The underlying elephant in the room of publishing and traditional bookselling is that there simply isn’t enough money in the business to make it viable and buzzy enough to attract the crowds, but is that true now that people buy kindles and iPads and download at the press of a button?


We need to re-invigorate the nation’s town centres and high streets and if Amazon are the people with the money should we not be looking to them to fill the empty spaces with imagination and flair? If they are moving into traditional publishing, why shouldn’t they move into traditional bookselling as well – only with some 21st century style?


Many will hate the idea of course because it is potentially brash and vulgar and might even prove popular with the sort of people who do not usually grace the older style of bookshops – but aren’t they exactly the people most authors want to reach? If the concept is fantastically successful then of course that will lead to Amazon being even more all-powerful and rich – but who else in the words business is rich enough to take the chance of the whole thing being an absolute disaster?







The Information Tsunami

An article in today’s Times attempts to create a controversy about some books being pushed into storage at the Bodleian Library, while others are being touched by students who might, (or might not), have fingers covered in burger-grease.


The paper cites the cause of the whole problem as being the £100-million which James Martin has donated to Oxford University. Apparently it is the expansion of his Oxford Martin School which has caused this domino effect amongst the archives.

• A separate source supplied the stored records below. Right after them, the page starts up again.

(** * Loan calculator: amortization engine and refinance break-even

    A shallow embedding of [script.js]: its numeric core
    ([calculateAmortization], [calculateMonthlyPayment],
    [calculateRefinanceBreakEven]), the functions that present the results
    ([formatPayoffTime], [formatDate], [formatCurrency],
    [updateCurrencyDisplay], [populateAmortizationTable], [createLoanChart],
    [displayResults], [displayRefinanceResults]) and the submit handlers of
    its two forms, with the properties checked against them.

    A JavaScript Number is an IEEE 754 binary64 value, which is what Rocq's
    primitive [float] is, so [+ - * /] and the comparisons of the source are
    the primitive ones.  [Math.round], [Math.floor], [Math.max], [Math.abs]
    and [%] are written out after ECMA-262.  [Math.pow] is
    implementation-approximated and [Date] depends on the host, so both are
    taken from a [Host]; number formatting and the rest of what the
    presentation takes from the browser is a [Browser]. *)

From Stdlib Require Import String Ascii DecimalString.
From Stdlib Require Import ZArith List Bool Lia.
From Stdlib Require Import Floats.
Import ListNotations.

Set Warnings "-inexact-float".
Local Open Scope float_scope.

(** ** Numbers *)

Module Num.

(** The double nearest to the integer [k]. *)
Definition of_Z (k : Z) : float :=
  SF2Prim (binary_normalize prec emax k 0 false).

Definition of_nat (n : nat) : float := of_Z (Z.of_nat n).

(** [Math.round]: the integer nearest to [x], a tie going towards
    +infinity; an [x] that is integral, infinite or NaN is returned as it
    is, and a result of zero keeps the sign of [x]. *)
Definition Math_round (x : float) : float :=
  match Prim2SF x with
  | S754_finite s m e =>
      if (0 <=? e)%Z then x
      else
        let k := ((cond_Zopp s (Zpos m) * 2 + 2 ^ (- e)) / 2 ^ (- e + 1))%Z in
        if (k =? 0)%Z then (if s then neg_zero else zero) else of_Z k
  | _ => x
  end.

(** [Math.max] of two numbers: NaN if either is, and +0 above -0. *)
Definition Math_max (a b : float) : float :=
  if is_nan a || is_nan b then nan
  else if a <? b then b
  else if b <? a then a
  else if get_sign a then b else a.

Definition Math_abs (x : float) : float := abs x.

(** The idiom [Math.round(x * 100) / 100] of the source. *)
Definition round2 (x : float) : float := Math_round (x * 100) / 100.

End Num.
Export Num.

(** ** The host: what the source takes from the JavaScript runtime *)

Class Host := {
  (** [Math.pow(base, exponent)] *)
  Math_pow : float -> float -> float;
  (** [Date] objects *)
  Date : Type;
  (** [d = new Date(startDate); d.setDate(1)] *)
  Date_firstOfMonth : Date -> Date;
  (** [d = new Date(base); d.setMonth(base.getMonth() + n)] *)
  Date_addMonths : Date -> float -> Date
}.

(** ** Results of a call *)

Inductive Error := InvalidInput.

(** A call returns, throws, or is still running when the fuel is spent. *)
Inductive completion (A : Type) :=
| Returned (a : A)
| Threw (e : Error)
| OutOfFuel.
Arguments Returned {A} a.
Arguments Threw {A} e.
Arguments OutOfFuel {A}.

Section Engine.
Context {JS : Host}.

(** The objects pushed on [schedule]. *)
Record PaymentRecord := {
  paymentNumber : float;
  date : Date;
  interestPaid : float;
  principalPaid : float;
  remainingBalance : float
}.

(** The object [calculateAmortization] returns. *)
Record AmortizationResult := {
  monthsToPayoff : float;
  totalInterestPaid : float;
  totalInterestSaved : float;
  monthlyPayment : float;
  schedule : list PaymentRecord
}.

(** The variables the [while] loop reads and writes. *)
Record LoopState := {
  st_balance : float;
  st_totalInterestPaid : float;
  st_monthsToPayoff : float;
  st_schedule : list PaymentRecord
}.

Section Loop.
(** The constants of one call. *)
Variables (monthlyRate monthlyPayment0 extraMonthlyPayment maxMonths : float)
          (baseDate : Date).

(** [balance > 0.01 && monthsToPayoff < maxMonths] *)
Definition loop_cond (s : LoopState) : bool :=
  (0.01 <? st_balance s) && (st_monthsToPayoff s <? maxMonths).

(** One pass through the body of the loop. *)
Definition loop_body (s : LoopState) : LoopState :=
  let monthsToPayoff := st_monthsToPayoff s + 1 in
  let monthlyInterest := st_balance s * monthlyRate in
  let totalInterestPaid := st_totalInterestPaid s + monthlyInterest in
  let principalPayment := monthlyPayment0 - monthlyInterest in
  let totalPrincipalPayment := principalPayment + extraMonthlyPayment in
  let paymentNumber := monthsToPayoff in
  let interestPaid := round2 monthlyInterest in
  let principalPaid := round2 totalPrincipalPayment in
  let balance := st_balance s - totalPrincipalPayment in
  let '(totalInterestPaid, remainingBalance) :=
    if balance <? 0 then
      let overpayment := Math_abs balance in
      (Math_max 0 (totalInterestPaid - overpayment), 0)
    else (totalInterestPaid, balance) in
  let remainingBalance := round2 remainingBalance in
  let currentPaymentDate := Date_addMonths baseDate paymentNumber in
  {| st_balance := remainingBalance;
     st_totalInterestPaid := totalInterestPaid;
     st_monthsToPayoff := monthsToPayoff;
     st_schedule := st_schedule s ++
       [ {| paymentNumber := paymentNumber;
            date := currentPaymentDate;
            interestPaid := interestPaid;
            principalPaid := principalPaid;
            remainingBalance := remainingBalance |} ] |}.

(** The [while] loop; [None] when [fuel] passes do not end it. *)
Fixpoint while_loop (fuel : nat) (s : LoopState) : option LoopState :=
  if loop_cond s then
    match fuel with
    | O => None
    | S fuel' => while_loop fuel' (loop_body s)
    end
  else Some s.
End Loop.

(** [principal <= 0 || annualRate < 0 || termYears <= 0 ||
    extraMonthlyPayment < 0] *)
Definition invalid_input (principal annualRate termYears extraMonthlyPayment : float) : bool :=
  (principal <=? 0) || (annualRate <? 0) || (termYears <=? 0) || (extraMonthlyPayment <? 0).

(** The standard payment as [calculateAmortization] computes it, rounded
    in both branches. *)
Definition standardPayment (principal annualRate termYears : float) : float :=
  let monthlyRate := (annualRate / 100) / 12 in
  let totalMonths := termYears * 12 in
  let monthlyPayment :=
    if monthlyRate =? 0 then principal / totalMonths
    else
      let compoundFactor := Math_pow (1 + monthlyRate) totalMonths in
      principal * (monthlyRate * compoundFactor) / (compoundFactor - 1) in
  round2 monthlyPayment.

Definition calculateAmortization (fuel : nat)
    (principal annualRate termYears extraMonthlyPayment : float)
    (startDate : Date) : completion AmortizationResult :=
  if invalid_input principal annualRate termYears extraMonthlyPayment then
    Threw InvalidInput
  else
    let monthlyRate := (annualRate / 100) / 12 in
    let totalMonths := termYears * 12 in
    let monthlyPayment := standardPayment principal annualRate termYears in
    let totalInterestWithoutExtra := (monthlyPayment * totalMonths) - principal in
    let maxMonths := totalMonths * 2 in
    let baseDate := Date_firstOfMonth startDate in
    match while_loop monthlyRate monthlyPayment extraMonthlyPayment maxMonths baseDate fuel
            {| st_balance := principal;
               st_totalInterestPaid := 0;
               st_monthsToPayoff := 0;
               st_schedule := [] |} with
    | None => OutOfFuel
    | Some s =>
        let totalInterestPaid := round2 (st_totalInterestPaid s) in
        let totalInterestSaved := Math_max 0 (totalInterestWithoutExtra - totalInterestPaid) in
        let roundedInterestSaved := round2 totalInterestSaved in
        Returned {| monthsToPayoff := st_monthsToPayoff s;
                    totalInterestPaid := totalInterestPaid;
                    totalInterestSaved := roundedInterestSaved;
                    monthlyPayment := monthlyPayment;
                    schedule := st_schedule s |}
    end.

(** [calculateMonthlyPayment] *)
Definition calculateMonthlyPayment (principal annualRate termYears : float) : float :=
  if (principal <=? 0) || (termYears <=? 0) then 0
  else
    let monthlyRate := (annualRate / 100) / 12 in
    let totalMonths := termYears * 12 in
    if monthlyRate =? 0 then principal / totalMonths
    else
      let compoundFactor := Math_pow (1 + monthlyRate) totalMonths in
      let monthlyPayment := principal * (monthlyRate * compoundFactor) / (compoundFactor - 1) in
      round2 monthlyPayment.

End Engine.

(** ** Refinance break-even *)

Record RefinanceBreakEven := {
  breakEvenMonths : option float;
  monthlySavings : float;
  totalSavingsOverRemainingTerm : option float;
  isValid : bool
}.

Definition calculateRefinanceBreakEven
    (originalMonthlyPayment newMonthlyPayment closingCosts : float)
    : completion RefinanceBreakEven :=
  if (originalMonthlyPayment <=? 0) || (newMonthlyPayment <? 0) || (closingCosts <? 0) then
    Threw InvalidInput
  else
    let monthlySavings := originalMonthlyPayment - newMonthlyPayment in
    if monthlySavings <=? 0 then
      Returned {| breakEvenMonths := None;
                  monthlySavings := monthlySavings;
                  totalSavingsOverRemainingTerm := None;
                  isValid := false |}
    else
      let breakEvenMonths := closingCosts / monthlySavings in
      let roundedBreakEvenMonths := round2 breakEvenMonths in
      Returned {| breakEvenMonths := Some roundedBreakEvenMonths;
                  monthlySavings := round2 monthlySavings;
                  totalSavingsOverRemainingTerm := None;
                  isValid := true |}.

(** ** A reference host

    [Math.pow] by square-and-multiply in doubles where the exponent is a
    whole number (NaN elsewhere); a date as a count of months. *)

Module RefHost.

(** The integer a double holds, if it holds one. *)
Definition to_Z (x : float) : option Z :=
  match Prim2SF x with
  | S754_zero _ => Some 0%Z
  | S754_finite s m e =>
      if (0 <=? e)%Z then Some (cond_Zopp s (Zpos m) * 2 ^ e)%Z
      else if (Zpos m mod 2 ^ (- e) =? 0)%Z then Some (cond_Zopp s (Zpos m) / 2 ^ (- e))%Z
      else None
  | _ => None
  end.

Fixpoint pow_pos (x : float) (n : positive) : float :=
  match n with
  | xH => x
  | xO n' => let y := pow_pos x n' in y * y
  | xI n' => let y := pow_pos x n' in x * (y * y)
  end.

Definition pow (x y : float) : float :=
  match to_Z y with
  | Some Z0 => 1
  | Some (Zpos n) => pow_pos x n
  | Some (Zneg n) => 1 / pow_pos x n
  | None => nan
  end.

Definition addMonths (d : Z) (n : float) : Z :=
  match to_Z n with Some k => (d + k)%Z | None => d end.

#[export] Instance host : Host := {
  Math_pow := pow;
  Date := Z;
  Date_firstOfMonth := fun d => d;
  Date_addMonths := addMonths
}.

End RefHost.

(** ** Auxiliary definitions *)

(** [p * 2^k] on binary positives. *)
Definition shlp (p : positive) (k : nat) : positive := Nat.iter k xO p.

(** [p] shifted left to a mantissa of 53 bits. *)
Definition norm53 (p : positive) : positive :=
  shlp p (Z.to_nat (53 - Zpos (digits2_pos p))).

It appears to be a concocted non-story but it set me thinking as to what is going to happen to the tsunami of information that is now being stored digitally as well as in print form?

We are all happily pouring out billions of e-books and self-published tomes on top of the products of the existing publishing industry, but who is actually going to have time to read all this stuff? Who is going to have time to study and catalogue it? Is it possible we are all going to drown in our own knowledge?

The Bodleian Group already cares for some 11 million items on 117 miles of shelving and Lord alone knows how many books are already resting on Amazon’s virtual shelving.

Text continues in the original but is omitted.